**Source records**:
(** C4, as the code has it: in a parameter-using scheme, a path that
    contains [;] is split at the FIRST [;] of its last segment (the text
    after the last [/]): the path is the text before that [;] and the
    params the text after it; if the last segment has no [;], params is
    empty and the path is left whole; a path without [/] is split at its
    first [;]. *)
Theorem urlparse_splits_params url scheme af st r :
  fst (urlsplit url scheme af st) = Ok r ->
  Py.mem (s_scheme r) uses_params = true ->
  ch ";" ∈ s_path r ->
  exists p,
    fst (urlparse url scheme af st) = Ok p /\
    (forall u seg,
        s_path r = u ++ ch "/" :: seg -> ch "/" ∉ seg ->
        (forall b q, seg = b ++ ch ";" :: q -> ch ";" ∉ b ->
                     path p = u ++ ch "/" :: b /\ params p = q) /\
        (ch ";" ∉ seg -> path p = s_path r /\ params p = [])) /\
    (ch "/" ∉ s_path r ->
     forall b q, s_path r = b ++ ch ";" :: q -> ch ";" ∉ b ->
                 path p = b /\ params p = q).
Proof.
  intros Hr Hs Hsemi. rewrite urlparse_unfold.
  destruct (urlsplit url scheme af st) as [[r'|e] st']; simpl in Hr; [|done].
  injection Hr as ->. exists (parse_of_split r). split; [done|].
  destruct r as [sch nl pth qu fr]; simpl in *.
  apply contains_elem in Hsemi. rewrite Hs, Hsemi. simpl.
  split.
  - intros u seg -> Hseg. split.
    + intros b q Hq Hb.
      by rewrite (splitparams_last_segment u seg b q).
    + intros Hn. by rewrite splitparams_no_semicolon.
  - intros Hns b q -> Hb. by rewrite splitparams_no_slash.
Qed.

Lemma urlparse_splits_params_witness :
  exists p,
    fst (urlparse (PStr (lit "http://a/b;c;d")) (PStr []) true initial_state)
      = Ok p /\
    (forall u seg,
        lit "/b;c;d" = u ++ ch "/" :: seg -> ch "/" ∉ seg ->
        (forall b q, seg = b ++ ch ";" :: q -> ch ";" ∉ b ->
                     path p = u ++ ch "/" :: b /\ params p = q) /\
        (ch ";" ∉ seg -> path p = lit "/b;c;d" /\ params p = [])) /\
    (ch "/" ∉ lit "/b;c;d" ->
     forall b q, lit "/b;c;d" = b ++ ch ";" :: q -> ch ";" ∉ b ->
                 path p = b /\ params p = q).
Proof.
  apply (urlparse_splits_params
           (PStr (lit "http://a/b;c;d")) (PStr []) true initial_state
           (mkSplit (lit "http") (lit "a") (lit "/b;c;d") [] [])).
  - vm_compute. reflexivity.
  - vm_compute. reflexivity.
  - apply contains_elem. vm_compute. reflexivity.
Defined.

(** C4, as the claim words it (split at the LAST [;] of the last
    segment), fails: [urlparse("http://a/b;c;d")] has path [/b] and
    params [c;d], not path [/b;c] and params [d]. *)
Lemma params_split_at_last_semicolon_fails : ~ params_split_at_last_semicolon.
Proof.
  intros Hclaim.
  destruct (Hclaim (PStr (lit "http://a/b;c;d")) (PStr []) true initial_state
              (mkSplit (lit "http") (lit "a") (lit "/b;c;d") [] [])
              (mkParse (lit "http") (lit "a") (lit "/b") (lit "c;d") [] [])
              eq_refl eq_refl
              ltac:(apply contains_elem; reflexivity) eq_refl
              [] (lit "b;c;d") (lit "b;c") (lit "d")
              eq_refl ltac:(apply contains_false; reflexivity)
              eq_refl ltac:(apply contains_false; reflexivity)) as [Hp _].
  discriminate Hp.
Qed.

(** * The parse cache is transparent *)

Lemma cache_ok_initial : cache_ok initial_state.
Proof. intros url sch af t1 t2 v Hl. simpl in Hl. by rewrite lookup_empty in Hl. Qed.

Lemma urlsplit_cached st url scheme af :
  cache_ok st ->
  fst (urlsplit url scheme af st)
    = urlsplit_compute (chars url) (chars scheme) af
  /\ cache_ok (snd (urlsplit url scheme af st)).
Proof.
  intros Hok. unfold urlsplit.
  destruct (_parse_cache st !! _) as [cached|] eqn:Hget.
  - split; [|done]. simpl. symmetry. by eapply Hok.
  - set (st0 := if Z.of_nat (size (_parse_cache st)) >=? MAX_CACHE_SIZE
                then snd (clear_cache st) else st).
    assert (Hok0 : cache_ok st0).
    { unfold st0. destruct (_ >=? _); [|done].
      intros ?????? Hl. simpl in Hl. by rewrite lookup_empty in Hl. }
    destruct (urlsplit_compute (chars url) (chars scheme) af) as [v|e] eqn:Hc;
      simpl; split; try done.
    intros url' sch' af' t1 t2 v' Hl. simpl in Hl.
    destruct (decide ((chars url, chars scheme, af, type_of url, type_of scheme)
                      = (url', sch', af', t1, t2))) as [Heq|Hne].
    + rewrite Heq, lookup_insert_eq in Hl. injection Hl as <-.
      by injection Heq as <- <- <- _ _.
    + rewrite lookup_insert_ne in Hl by done. by eapply Hok0.
Qed.

Lemma urlparse_cached st url scheme af :
  cache_ok st ->
  fst (urlparse url scheme af st)
    = urlparse_compute (chars url) (chars scheme) af
  /\ cache_ok (snd (urlparse url scheme af st)).
Proof.
  intros Hok. rewrite urlparse_unfold. unfold urlparse_compute.
  destruct (urlsplit_cached st url scheme af Hok) as [Hr Hst].
  destruct (urlsplit url scheme af st) as [[r|e] st']; simpl in *;
    by rewrite <- Hr.
Qed.

Lemma urljoin_unfold base url af st :
  urljoin base url af st =
  if Py.eqb base [] then (Ok url, st)
  else if Py.eqb url [] then (Ok base, st)
  else match urlparse (PStr base) (PStr []) af st with
       | (Raise e, st1) => (Raise e, st1)
       | (Ok b, st1) =>
           match urlparse (PStr url) (PStr (scheme b)) af st1 with
           | (Raise e, st2) => (Raise e, st2)
           | (Ok u, st2) => (Ok (join_parsed url b u), st2)
           end
       end.
Proof.
  unfold urljoin. destruct (Py.eqb base []); [done|].
  destruct (Py.eqb url []); [done|].
  unfold mbind, M_bind, bind.
  destruct (urlparse (PStr base) (PStr []) af st) as [[b|e] st1]; [|done].
  by destruct (urlparse (PStr url) (PStr (scheme b)) af st1) as [[u|e] st2].
Qed.

Lemma urljoin_cached st base url af :
  cache_ok st ->
  fst (urljoin base url af st) = urljoin_compute base url af
  /\ cache_ok (snd (urljoin base url af st)).
Proof.
  intros Hok. rewrite urljoin_unfold. unfold urljoin_compute.
  destruct (Py.eqb base []); [done|].
  destruct (Py.eqb url []); [done|].
  destruct (urlparse_cached st (PStr base) (PStr []) af Hok) as [Hb Hst1].
  destruct (urlparse (PStr base) (PStr []) af st) as [[b|e] st1];
    simpl in *; rewrite <- Hb; [|done].
  destruct (urlparse_cached st1 (PStr url) (PStr (scheme b)) af Hst1)
    as [Hu Hst2].
  destruct (urlparse (PStr url) (PStr (scheme b)) af st1) as [[u|e] st2];
    simpl in *; by rewrite <- Hu.
Qed.

Lemma reachable_cache_ok st : reachable st -> cache_ok st.
Proof.
  induction 1 as [|st url sch af _ IH|st bs safe _ IH|st _ IH].
  - apply cache_ok_initial.
  - by apply urlsplit_cached.
  - unfold quote_from_bytes.
    destruct bs as [b|u]; [|done].
    destruct (Py.eqb b []); [done|].
    destruct (Py.eqb _ []).
    + by destruct (ascii_decode b).
    + simpl. destruct (quote_chars _ b). done.
  - intros ?????? Hl. simpl in Hl. by rewrite lookup_empty in Hl.
Qed.

(** * Resolution: references of a foreign scheme *)

(** C5, as the code has it: when the reference's scheme differs from
    the base's, or is not a scheme with relative resolution, [urljoin]
    returns the reference itself, character for character. *)
Theorem urljoin_foreign_reference_unchanged base url af st b u :
  base ≠ [] -> url ≠ [] ->
  fst (urlparse (PStr base) (PStr []) af st) = Ok b ->
  fst (urlparse (PStr url) (PStr (scheme b)) af
         (snd (urlparse (PStr base) (PStr []) af st))) = Ok u ->
  scheme u ≠ scheme b \/ Py.mem (scheme u) uses_relative = false ->
  fst (urljoin base url af st) = Ok url.
Proof.
  intros Hb Hu Hpb Hpu Hf. rewrite urljoin_unfold.
  apply eqb_false in Hb, Hu. rewrite Hb, Hu.
  destruct (urlparse (PStr base) (PStr []) af st) as [[b'|e] st1];
    simpl in Hpb, Hpu; [|done].
  injection Hpb as ->.
  destruct (urlparse (PStr url) (PStr (scheme b)) af st1) as [[u'|e] st2];
    simpl in Hpu; [|done].
  injection Hpu as ->. simpl. f_equal.
  unfold join_parsed. destruct b, u; simpl in *.
  destruct Hf as [Hne| ->].
  - apply eqb_false in Hne. by rewrite Hne.
  - by rewrite orb_true_r.
Qed.

Lemma foreign_reference_parses :
  fst (urlparse (PStr (lit "http://a/b")) (PStr []) true initial_state)
    = Ok (mkParse (lit "http") (lit "a") (lit "/b") [] [] [])
  /\ fst (urlparse (PStr (lit "MAILTO:x")) (PStr (lit "http")) true
           (snd (urlparse (PStr (lit "http://a/b")) (PStr []) true
                   initial_state)))
    = Ok (mkParse (lit "mailto") [] (lit "x") [] [] []).
Proof.
  destruct (urlparse_cached initial_state (PStr (lit "http://a/b")) (PStr [])
              true cache_ok_initial) as [H1 Hok].
  split.
  - rewrite H1. vm_compute. reflexivity.
  - rewrite (proj1 (urlparse_cached _ (PStr (lit "MAILTO:x"))
                      (PStr (lit "http")) true Hok)).
    vm_compute. reflexivity.
Qed.

Lemma urljoin_foreign_reference_unchanged_witness :
  fst (urljoin (lit "http://a/b") (lit "MAILTO:x") true initial_state)
  = Ok (lit "MAILTO:x").
Proof.
  apply (urljoin_foreign_reference_unchanged
           (lit "http://a/b") (lit "MAILTO:x") true initial_state
           (mkParse (lit "http") (lit "a") (lit "/b") [] [] [])
           (mkParse (lit "mailto") [] (lit "x") [] [] [])).
  - discriminate.
  - discriminate.
  - exact (proj1 foreign_reference_parses).
  - exact (proj2 foreign_reference_parses).
  - left. discriminate.
Defined.

(** C5, as the claim words it (the reconstruction of the reference is
    returned), fails: joining [MAILTO:x] to [http://a/b] returns
    [MAILTO:x], while its reconstruction is [mailto:x]. *)
Lemma foreign_reference_is_reconstructed_fails :
  ~ foreign_reference_is_reconstructed.
Proof.
  intros Hclaim.
  specialize (Hclaim (lit "http://a/b") (lit "MAILTO:x") true initial_state
                (mkParse (lit "http") (lit "a") (lit "/b") [] [] [])
                (mkParse (lit "mailto") [] (lit "x") [] [] [])
                ltac:(discriminate) ltac:(discriminate)
                (proj1 foreign_reference_parses)
                (proj2 foreign_reference_parses)
                ltac:(left; discriminate)).
  rewrite (proj1 (urljoin_cached _ _ _ _ cache_ok_initial)) in Hclaim.
  vm_compute in Hclaim. discriminate Hclaim.
Qed.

**Exercise description**: Filter these records, keeping every line where the word "Raise" occurs.

**Result**:
       | (Raise e, st1) => (Raise e, st1)
           | (Raise e, st2) => (Raise e, st2)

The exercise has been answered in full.